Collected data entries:
..............................

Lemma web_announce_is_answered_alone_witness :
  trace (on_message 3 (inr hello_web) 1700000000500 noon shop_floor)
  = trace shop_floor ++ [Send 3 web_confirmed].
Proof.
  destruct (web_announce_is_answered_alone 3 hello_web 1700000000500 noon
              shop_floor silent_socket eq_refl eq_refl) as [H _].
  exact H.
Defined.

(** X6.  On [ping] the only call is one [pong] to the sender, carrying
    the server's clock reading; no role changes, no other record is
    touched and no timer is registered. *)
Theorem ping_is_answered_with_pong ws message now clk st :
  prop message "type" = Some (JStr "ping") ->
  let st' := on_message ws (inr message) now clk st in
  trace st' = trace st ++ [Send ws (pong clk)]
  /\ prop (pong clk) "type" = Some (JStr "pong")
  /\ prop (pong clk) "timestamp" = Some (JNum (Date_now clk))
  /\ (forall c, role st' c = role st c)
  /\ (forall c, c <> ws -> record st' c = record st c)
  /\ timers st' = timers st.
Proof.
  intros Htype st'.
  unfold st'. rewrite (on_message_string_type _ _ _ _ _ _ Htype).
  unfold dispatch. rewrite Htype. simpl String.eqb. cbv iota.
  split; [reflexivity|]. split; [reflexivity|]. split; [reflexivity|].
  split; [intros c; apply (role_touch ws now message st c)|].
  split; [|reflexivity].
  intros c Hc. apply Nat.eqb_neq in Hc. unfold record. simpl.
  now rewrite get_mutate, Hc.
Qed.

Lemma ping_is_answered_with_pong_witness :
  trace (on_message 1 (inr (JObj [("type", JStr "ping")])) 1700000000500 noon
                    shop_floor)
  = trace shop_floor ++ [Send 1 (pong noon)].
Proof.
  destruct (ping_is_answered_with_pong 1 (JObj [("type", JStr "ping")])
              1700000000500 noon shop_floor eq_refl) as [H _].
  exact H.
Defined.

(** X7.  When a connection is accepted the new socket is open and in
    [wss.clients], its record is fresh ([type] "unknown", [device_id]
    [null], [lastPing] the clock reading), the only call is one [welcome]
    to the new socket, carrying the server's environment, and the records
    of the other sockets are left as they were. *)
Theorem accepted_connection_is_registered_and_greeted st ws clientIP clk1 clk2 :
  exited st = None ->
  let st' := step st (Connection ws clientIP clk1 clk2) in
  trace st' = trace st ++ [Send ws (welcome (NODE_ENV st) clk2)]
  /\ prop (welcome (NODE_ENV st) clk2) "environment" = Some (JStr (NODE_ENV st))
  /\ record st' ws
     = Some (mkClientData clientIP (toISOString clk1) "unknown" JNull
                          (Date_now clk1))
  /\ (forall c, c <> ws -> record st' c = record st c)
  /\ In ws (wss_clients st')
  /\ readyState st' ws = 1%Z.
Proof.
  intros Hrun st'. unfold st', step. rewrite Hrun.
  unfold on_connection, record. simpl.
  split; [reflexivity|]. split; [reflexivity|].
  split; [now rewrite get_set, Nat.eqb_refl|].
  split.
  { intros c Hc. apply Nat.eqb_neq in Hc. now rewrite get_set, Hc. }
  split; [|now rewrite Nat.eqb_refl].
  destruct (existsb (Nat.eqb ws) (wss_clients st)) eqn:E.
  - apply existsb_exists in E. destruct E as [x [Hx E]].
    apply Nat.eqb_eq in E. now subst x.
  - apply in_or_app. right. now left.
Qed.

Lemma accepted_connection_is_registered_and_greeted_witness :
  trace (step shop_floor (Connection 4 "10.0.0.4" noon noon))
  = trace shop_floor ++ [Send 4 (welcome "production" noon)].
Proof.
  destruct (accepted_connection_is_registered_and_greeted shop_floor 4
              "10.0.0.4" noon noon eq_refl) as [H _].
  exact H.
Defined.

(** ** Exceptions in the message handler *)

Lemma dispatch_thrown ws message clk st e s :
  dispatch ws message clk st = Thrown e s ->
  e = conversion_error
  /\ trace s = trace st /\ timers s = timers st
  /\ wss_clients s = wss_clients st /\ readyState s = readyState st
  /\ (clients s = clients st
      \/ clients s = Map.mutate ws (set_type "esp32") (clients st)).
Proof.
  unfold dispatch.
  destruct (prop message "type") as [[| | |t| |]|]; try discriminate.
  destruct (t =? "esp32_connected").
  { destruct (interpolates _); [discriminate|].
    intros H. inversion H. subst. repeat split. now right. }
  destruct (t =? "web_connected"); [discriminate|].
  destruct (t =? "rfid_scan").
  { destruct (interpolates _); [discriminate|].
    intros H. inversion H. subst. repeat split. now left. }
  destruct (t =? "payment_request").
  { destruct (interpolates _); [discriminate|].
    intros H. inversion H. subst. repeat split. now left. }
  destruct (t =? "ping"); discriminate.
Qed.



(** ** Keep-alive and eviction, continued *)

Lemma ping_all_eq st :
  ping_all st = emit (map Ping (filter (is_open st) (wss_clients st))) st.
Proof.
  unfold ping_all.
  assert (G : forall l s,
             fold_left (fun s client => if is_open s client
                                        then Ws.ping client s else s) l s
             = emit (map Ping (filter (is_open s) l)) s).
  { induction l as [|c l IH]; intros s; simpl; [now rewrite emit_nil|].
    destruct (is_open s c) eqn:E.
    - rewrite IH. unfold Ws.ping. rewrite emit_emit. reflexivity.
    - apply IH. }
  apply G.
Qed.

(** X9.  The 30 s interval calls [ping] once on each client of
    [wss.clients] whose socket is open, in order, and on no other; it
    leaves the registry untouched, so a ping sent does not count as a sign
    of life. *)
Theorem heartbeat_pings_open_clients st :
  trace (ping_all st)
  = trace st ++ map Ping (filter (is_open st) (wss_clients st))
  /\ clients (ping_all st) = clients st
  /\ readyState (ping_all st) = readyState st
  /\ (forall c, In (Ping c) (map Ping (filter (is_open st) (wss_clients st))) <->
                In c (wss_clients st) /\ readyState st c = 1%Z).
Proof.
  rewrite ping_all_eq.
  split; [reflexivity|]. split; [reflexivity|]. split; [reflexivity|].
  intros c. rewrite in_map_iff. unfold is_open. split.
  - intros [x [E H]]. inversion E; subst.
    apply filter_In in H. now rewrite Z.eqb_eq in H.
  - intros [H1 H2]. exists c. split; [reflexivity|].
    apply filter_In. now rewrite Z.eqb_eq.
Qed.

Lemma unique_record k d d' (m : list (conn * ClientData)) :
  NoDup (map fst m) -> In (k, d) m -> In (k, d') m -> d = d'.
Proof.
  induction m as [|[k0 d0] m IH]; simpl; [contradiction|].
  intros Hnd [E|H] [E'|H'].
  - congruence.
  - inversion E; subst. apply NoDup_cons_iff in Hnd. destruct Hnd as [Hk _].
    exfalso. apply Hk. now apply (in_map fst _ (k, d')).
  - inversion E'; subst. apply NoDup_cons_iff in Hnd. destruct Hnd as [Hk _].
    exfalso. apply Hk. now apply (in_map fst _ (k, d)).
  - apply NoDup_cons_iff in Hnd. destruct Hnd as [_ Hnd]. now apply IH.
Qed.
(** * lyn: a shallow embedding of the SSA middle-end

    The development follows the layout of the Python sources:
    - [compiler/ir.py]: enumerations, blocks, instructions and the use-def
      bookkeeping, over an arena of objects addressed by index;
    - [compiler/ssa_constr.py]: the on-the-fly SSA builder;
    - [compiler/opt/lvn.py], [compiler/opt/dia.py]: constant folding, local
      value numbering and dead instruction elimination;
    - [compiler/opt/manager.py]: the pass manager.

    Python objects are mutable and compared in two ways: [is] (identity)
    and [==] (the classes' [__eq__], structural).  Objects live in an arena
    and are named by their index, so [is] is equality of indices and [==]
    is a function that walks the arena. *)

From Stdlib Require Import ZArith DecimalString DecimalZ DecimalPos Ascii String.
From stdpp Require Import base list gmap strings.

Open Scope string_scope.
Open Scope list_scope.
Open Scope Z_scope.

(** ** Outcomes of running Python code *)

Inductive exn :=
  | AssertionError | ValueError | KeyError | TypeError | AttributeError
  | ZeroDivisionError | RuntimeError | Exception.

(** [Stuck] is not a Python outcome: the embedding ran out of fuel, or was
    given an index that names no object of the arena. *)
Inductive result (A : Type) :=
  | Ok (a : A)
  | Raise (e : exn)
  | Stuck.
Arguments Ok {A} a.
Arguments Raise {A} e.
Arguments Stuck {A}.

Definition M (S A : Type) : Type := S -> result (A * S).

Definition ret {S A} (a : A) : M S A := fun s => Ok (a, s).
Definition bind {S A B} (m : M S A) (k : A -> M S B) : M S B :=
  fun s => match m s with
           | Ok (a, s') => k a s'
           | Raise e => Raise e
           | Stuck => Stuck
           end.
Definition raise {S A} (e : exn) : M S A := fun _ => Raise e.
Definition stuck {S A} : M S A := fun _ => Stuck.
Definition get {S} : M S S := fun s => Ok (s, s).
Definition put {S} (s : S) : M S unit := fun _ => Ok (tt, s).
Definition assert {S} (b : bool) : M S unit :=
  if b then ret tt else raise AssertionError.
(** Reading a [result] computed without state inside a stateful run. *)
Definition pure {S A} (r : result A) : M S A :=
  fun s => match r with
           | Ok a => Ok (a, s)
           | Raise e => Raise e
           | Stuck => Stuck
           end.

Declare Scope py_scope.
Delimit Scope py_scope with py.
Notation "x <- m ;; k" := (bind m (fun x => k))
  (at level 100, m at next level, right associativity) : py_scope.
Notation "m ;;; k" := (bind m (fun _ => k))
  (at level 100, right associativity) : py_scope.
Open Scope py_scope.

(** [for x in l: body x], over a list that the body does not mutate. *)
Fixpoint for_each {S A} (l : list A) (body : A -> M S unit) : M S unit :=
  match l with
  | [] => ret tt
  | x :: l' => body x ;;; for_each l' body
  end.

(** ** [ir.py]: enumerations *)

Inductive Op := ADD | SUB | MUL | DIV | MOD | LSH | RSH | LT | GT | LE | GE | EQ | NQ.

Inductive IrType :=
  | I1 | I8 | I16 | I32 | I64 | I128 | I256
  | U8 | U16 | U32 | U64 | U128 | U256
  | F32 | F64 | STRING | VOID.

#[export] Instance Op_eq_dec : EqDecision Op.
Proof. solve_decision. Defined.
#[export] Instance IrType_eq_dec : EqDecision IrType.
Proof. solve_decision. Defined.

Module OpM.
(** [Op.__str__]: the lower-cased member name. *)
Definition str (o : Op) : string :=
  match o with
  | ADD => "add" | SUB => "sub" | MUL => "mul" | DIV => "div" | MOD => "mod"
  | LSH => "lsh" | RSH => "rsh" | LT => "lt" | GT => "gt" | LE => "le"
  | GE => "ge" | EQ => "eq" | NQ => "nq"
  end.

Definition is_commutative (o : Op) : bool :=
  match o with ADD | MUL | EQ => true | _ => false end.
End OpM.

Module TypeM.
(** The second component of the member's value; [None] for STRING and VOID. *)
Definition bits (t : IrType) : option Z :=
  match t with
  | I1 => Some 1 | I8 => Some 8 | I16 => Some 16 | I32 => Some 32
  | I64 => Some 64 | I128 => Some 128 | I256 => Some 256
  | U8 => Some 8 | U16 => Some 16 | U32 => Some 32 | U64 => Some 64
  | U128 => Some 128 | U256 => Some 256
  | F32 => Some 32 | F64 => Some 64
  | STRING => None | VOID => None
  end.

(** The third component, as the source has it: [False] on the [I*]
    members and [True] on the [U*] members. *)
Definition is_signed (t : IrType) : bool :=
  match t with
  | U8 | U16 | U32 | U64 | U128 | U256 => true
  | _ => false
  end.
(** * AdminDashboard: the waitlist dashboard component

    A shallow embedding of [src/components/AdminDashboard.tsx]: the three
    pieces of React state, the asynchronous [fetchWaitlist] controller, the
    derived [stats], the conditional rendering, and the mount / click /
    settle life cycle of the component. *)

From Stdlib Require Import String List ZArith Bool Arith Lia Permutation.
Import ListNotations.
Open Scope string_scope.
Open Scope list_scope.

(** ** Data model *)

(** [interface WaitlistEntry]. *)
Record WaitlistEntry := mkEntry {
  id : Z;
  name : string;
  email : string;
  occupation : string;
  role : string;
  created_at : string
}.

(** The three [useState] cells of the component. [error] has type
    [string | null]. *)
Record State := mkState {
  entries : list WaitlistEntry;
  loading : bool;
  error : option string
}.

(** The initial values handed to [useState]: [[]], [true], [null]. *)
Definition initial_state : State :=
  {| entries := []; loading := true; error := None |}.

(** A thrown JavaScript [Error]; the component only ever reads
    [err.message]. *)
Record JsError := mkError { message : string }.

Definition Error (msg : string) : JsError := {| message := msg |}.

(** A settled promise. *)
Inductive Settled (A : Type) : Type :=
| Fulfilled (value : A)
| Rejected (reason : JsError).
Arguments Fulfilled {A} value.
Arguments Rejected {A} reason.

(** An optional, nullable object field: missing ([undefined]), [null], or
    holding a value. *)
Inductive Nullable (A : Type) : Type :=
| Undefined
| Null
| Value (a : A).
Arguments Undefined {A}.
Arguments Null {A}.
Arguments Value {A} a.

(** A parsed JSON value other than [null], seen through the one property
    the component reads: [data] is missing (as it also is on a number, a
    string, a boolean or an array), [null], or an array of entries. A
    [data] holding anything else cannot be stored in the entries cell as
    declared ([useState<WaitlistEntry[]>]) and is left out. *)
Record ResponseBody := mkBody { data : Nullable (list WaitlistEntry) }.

..............................

Problem description:
Wherever the word "export" occurs in the data above, copy the line it sits in.

Result below:
#[export] Instance Op_eq_dec : EqDecision Op.
#[export] Instance IrType_eq_dec : EqDecision IrType.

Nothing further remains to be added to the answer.